Połączył naród z zespołem

Można powiedzieć, że kibice… nie wierzyli w nic. – Pamiętam, że podczas naszego ostatniego meczu fani na trybunach zabawiali się puszczając na boisko samoloty z papieru. A wcześniej, podczas meczu z Maltą, pod hotelem wysłuchaliśmy koncertu niezbyt przyjemnych przyśpiewek pod naszym adresem. Krótko mówiąc śmiano się z nas. Przeszliśmy długą drogę, aby zbudować zaufanie i na nowo połączyć zespół z narodem. Myślę, że to się udało – mówi dziś Gareth Southgate, który podjął się niełatwej roli.

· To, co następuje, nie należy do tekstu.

(** * json-c: a lazily materialised JSON tree over one shared buffer

    A shallow embedding of [src/json.c] (validator, lazy tree builder,
    path resolver, escape decoder, public accessors, release of the
    tree) and the properties of its specification that can be settled on
    that embedding.

    Conventions of the embedding.
    - A [char] is the value of a byte, kept in [Z].
    - A [char*] into a NUL-terminated buffer is the list of the bytes from
      the pointed position up to (not including) the terminator, so that
      [[]] is the position of the terminator itself, [deref s] is [*s],
      [tl s] is [s+1], and two cursors into one buffer compare by the
      reverse order of their lengths.
    - A [NULL] result is [None]. *)

From Stdlib Require Import ZArith List String Ascii Bool Lia.
From stdpp Require Import base list relations.
Import ListNotations.

Local Open Scope Z_scope.

(** ** Characters and C strings *)

Abbreviation char := Z (only parsing).

Definition chr (a : ascii) : char := Z.of_N (N_of_ascii a).

(** The bytes of a string literal. *)
Definition cs (s : string) : list char := List.map chr (list_ascii_of_string s).

(** The double quote (code 34) and the backslash (code 92). *)
Definition quote : char := 34.
Definition backslash : char := 92.

(** Documents are easier to read with an apostrophe standing for each
    double quote: [dq "{'a':1 }"] is the text [{"a":1 }]. *)
Definition dq (s : string) : list char :=
  List.map (fun c => if c =? chr "'" then quote else c) (cs s).

(** [*s] *)
Definition deref (s : list char) : char := hd 0 s.

(** [strstr(s, lit) == s]: [lit] is a prefix of [s]. *)
Fixpoint starts_with (lit s : list char) : bool :=
  match lit, s with
  | [], _ => true
  | _ :: _, [] => false
  | a :: lit', b :: s' => (a =? b) && starts_with lit' s'
  end.

(** The C string held by a buffer: its bytes before the first NUL. *)
Fixpoint c_str (buf : list char) : list char :=
  match buf with
  | [] => []
  | c :: buf' => if c =? 0 then [] else c :: c_str buf'
  end.

(** ** Whitespace *)

Definition p_is_whitespace (c : char) : bool :=
  (c =? chr " ") || (c =? 13) || (c =? 10) || (c =? 9).

Fixpoint p_eat_whitespace (s : list char) : option (list char) :=
  match s with
  | [] => None
  | c :: s' =>
      if c =? 0 then None
      else if p_is_whitespace c then p_eat_whitespace s'
      else Some s
  end.

(** ** String literals *)

Definition is_simple_escape (c : char) : bool :=
  (c =? backslash) || (c =? quote) || (c =? chr "/") || (c =? chr "b")
  || (c =? chr "f") || (c =? chr "n") || (c =? chr "r") || (c =? chr "t").

Definition is_hex (c : char) : bool :=
  ((chr "0" <=? c) && (c <=? chr "9"))
  || ((chr "a" <=? c) && (c <=? chr "f"))
  || ((chr "A" <=? c) && (c <=? chr "F")).

(** The [while(1)] loop of [p_is_valid_string]; the argument is the cursor
    right after the [s++] that opens an iteration. *)
Fixpoint string_body (s : list char) : option (list char) :=
  match s with
  | [] => None
  | c :: s1 =>
      if c =? 0 then None
      else if c =? quote then
        (* break; jump over the closing quote; something must follow *)
        if deref s1 =? 0 then None else Some s1
      else if c =? backslash then
        match s1 with
        | [] => None
        | e :: s2 =>
            if e =? 0 then None
            else if is_simple_escape e then string_body s2
            else if e =? chr "u" then
              match s2 with
              | h1 :: h2 :: h3 :: h4 :: s6 =>
                  if (h1 =? 0) || (h2 =? 0) || (h3 =? 0) || (h4 =? 0) then None
                  else if is_hex h1 && is_hex h2 && is_hex h3 && is_hex h4
                       then string_body s6
                       else None
              | _ => None
              end
            else None
        end
      else string_body s1
  end.

Definition p_is_valid_string (s : list char) : option (list char) :=
  if negb (deref s =? quote) then None else string_body (tl s).

(** ** Number literals *)

Definition is_digit (c : char) : bool := (chr "0" <=? c) && (c <=? chr "9").

(** The digit loop: advance while the current byte is in ['0'..'9']. *)
Fixpoint eat_digits (s : list char) : list char :=
  match s with
  | [] => []
  | c :: s' => if is_digit c then eat_digits s' else s
  end.

Definition is_number_end (c : char) : bool := (c =? chr ",") || p_is_whitespace c.

Definition p_is_valid_number (s : list char) : option (list char) :=
  (* A number may begin with a -. *)
  let s := if deref s =? chr "-" then tl s else s in
  if deref s =? 0 then None
  else if (deref s =? chr "0") && negb (deref (tl s) =? chr ".") then None
  else
    let s := eat_digits s in
    if deref s =? 0 then None
    else if is_number_end (deref s) then Some s
    else
      (* The fractional part: the digit loop starts on the '.' itself. *)
      let frac :=
        if deref s =? chr "." then
          let s := eat_digits s in
          if deref s =? 0 then inl None
          else if is_number_end (deref s) then inl (Some s)
          else inr s
        else inr s in
      match frac with
      | inl r => r
      | inr s =>
          if (deref s =? chr "e") || (deref s =? chr "E") then
            let s := tl s in
            if deref s =? 0 then None
            else
              let sign :=
                if (deref s =? chr "-") || (deref s =? chr "+") then
                  let s := tl s in
                  if deref s =? 0 then None else Some s
                else Some s in
              match sign with
              | None => None
              | Some s =>
                  let s := eat_digits s in
                  if deref s =? 0 then None
                  else if is_number_end (deref s) then Some s
                  else None
              end
          else None
      end.

(** ** Containers: the recursive-descent validator *)

Inductive json_node_type_t :=
| JSON_INVALID
| JSON_OBJECT
| JSON_ARRAY
| JSON_TRUE
| JSON_FALSE
| JSON_NULL
| JSON_NUMBER
| JSON_STRING.

Definition node_type_eqb (a b : json_node_type_t) : bool :=
  match a, b with
  | JSON_INVALID, JSON_INVALID | JSON_OBJECT, JSON_OBJECT
  | JSON_ARRAY, JSON_ARRAY | JSON_TRUE, JSON_TRUE | JSON_FALSE, JSON_FALSE
  | JSON_NULL, JSON_NULL | JSON_NUMBER, JSON_NUMBER
  | JSON_STRING, JSON_STRING => true
  | _, _ => false
  end.

(** Recursion of the C code that is not structural is driven by a fuel
    counter; [OutOfFuel] is kept apart from every result of the code. *)
Inductive run (A : Type) :=
| Done (a : A)
| OutOfFuel.
Arguments Done {A} a.
Arguments OutOfFuel {A}.

(** What follows a value inside a container: optional whitespace, then the
    closing character (return the cursor past it), or a comma, whitespace
    and something that is not the closing character (go round the loop). *)
Inductive after_value :=
| Closed (s : list char)
| Continue (s : list char)
| Malformed.

Definition p_after_value (close : char) (s : option (list char)) : after_value :=
  match s with
  | None => Malformed
  | Some s =>
      match p_eat_whitespace s with
      | None => Malformed
      | Some s =>
          if deref s =? close then Closed (tl s)
          else if deref s =? chr "," then
            match p_eat_whitespace (tl s) with
            | None => Malformed
            | Some s => if deref s =? close then Malformed else Continue s
            end
          else Malformed
      end
  end.
(** X25.  A page path with an apostrophe changes the statement: the
    literal of the message ends at the first apostrophe of the path, and
    the text no longer reads as the loader with the path in its message. *)
Theorem apostrophe_breaks_loader (env : NodeEnv) {U : Type}
    (routesDir wd module : string) :
  has_apostrophe (path_relative env wd (path_resolve env routesDir module)) = true ->
  parse_server_loader
    (loader_server (relative_path_json env routesDir wd module)) = None /\
  server_done (U := U) env
    (loader_server (relative_path_json env routesDir wd module)) = None.
Proof.
  intros Hap.
  change (relative_path_json env routesDir wd module)
    with (json_quote (path_relative env wd (path_resolve env routesDir module))).
  set (rel := path_relative env wd (path_resolve env routesDir module)) in *.
  enough (Hparse : parse_server_loader (loader_server (json_quote rel)) = None)
    by (split; [exact Hparse | unfold server_done; rewrite Hparse; reflexivity]).
  unfold json_quote. rewrite loader_server_shape.
  unfold parse_server_loader. rewrite strip_prefix_app.
  destruct (string_literal_required rel
              ((")));" ++ nl ++ tabs 7 ++ "} catch (e) {" ++
                nl ++ tabs 8 ++ "console.error('") ++
               "Failed to load page at " ++
               String "034" (json_escape_all rel ++
                 String "034" (String "039"
                   ("," ++ " e.stack);" ++ nl ++ tabs 7 ++ "}"))))%string)
    as [-> | ->]; [reflexivity|].
  rewrite strip_prefix_app.
  change "Failed to load page at "
    with (json_escape_all "Failed to load page at ") at 1.
  rewrite (string_literal_escaped "039");
    [| right; reflexivity | reflexivity | reflexivity].
  rewrite string_literal_dquote.
  destruct (string_literal_to_apostrophe rel
              (String "034" (String "039"
                 ("," ++ " e.stack);" ++ nl ++ tabs 7 ++ "}")))%string Hap)
    as [-> | (a & b & _ & ->)]; [reflexivity|].
  cbn [push prepend].
  destruct (strip_prefix _ _) as [[|x r]|] eqn:Hstrip; try reflexivity.
  exfalso. apply strip_prefix_inv in Hstrip.
  apply (f_equal String.length) in Hstrip.
  rewrite !length_append in Hstrip. cbn [String.length] in Hstrip.
  rewrite !length_append in Hstrip. cbn in Hstrip. lia.
Qed.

Tymczasem udało się, bo dziś coraz więcej kibiców identyfikuje się z drużyną. Wprawdzie eksperci ostrzegają przed hurraoptymizmem i zaznaczają, że ten zespół apogeum swoich możliwości osiągnie dopiero za cztery lata, ale przed batalią o ćwierćfinał rosyjskiego mundialu jest nadzieja na osiągnięcie tej fazy rywalizacji. Przypomnijmy, że Anglikom taka sztuka nie udała się ani osiem lat temu w RPA, ani przed czterema laty w Brazylii, gdzie zespół prowadzony przez Roya Hodgsona nie wyszedł z grupy. – Zdajemy sobie sprawę z potencjału naszego rywala. Kolumbia przegrała pierwszy mecz na tym turnieju, ale potem podniosła się. W meczu z Polską zagrała rewelacyjnie, a przeciwko Senegalowi mądrze i odpowiedzialnie. Ten mecz będzie dla nas niezwykle trudny – mówi selekcjoner angielskiego zespołu. Trener Southgate przed dzisiejszym starciem na stadionie moskiewskiego Spartaka ma komfortową sytuację kadrową. Wszyscy zawodnicy są do jego dyspozycji, a część z nich – przede wszystkim Harry Kane – odpoczął, bo nie grał w ostatnim meczu grupowym przeciwko Belgii. Podobnie, jak Jordan Henderson. – Kolumbia ma świetnych piłkarzy, ale mamy wszystko, aby im zaszkodzić – powiedział pomocnik Liverpoolu.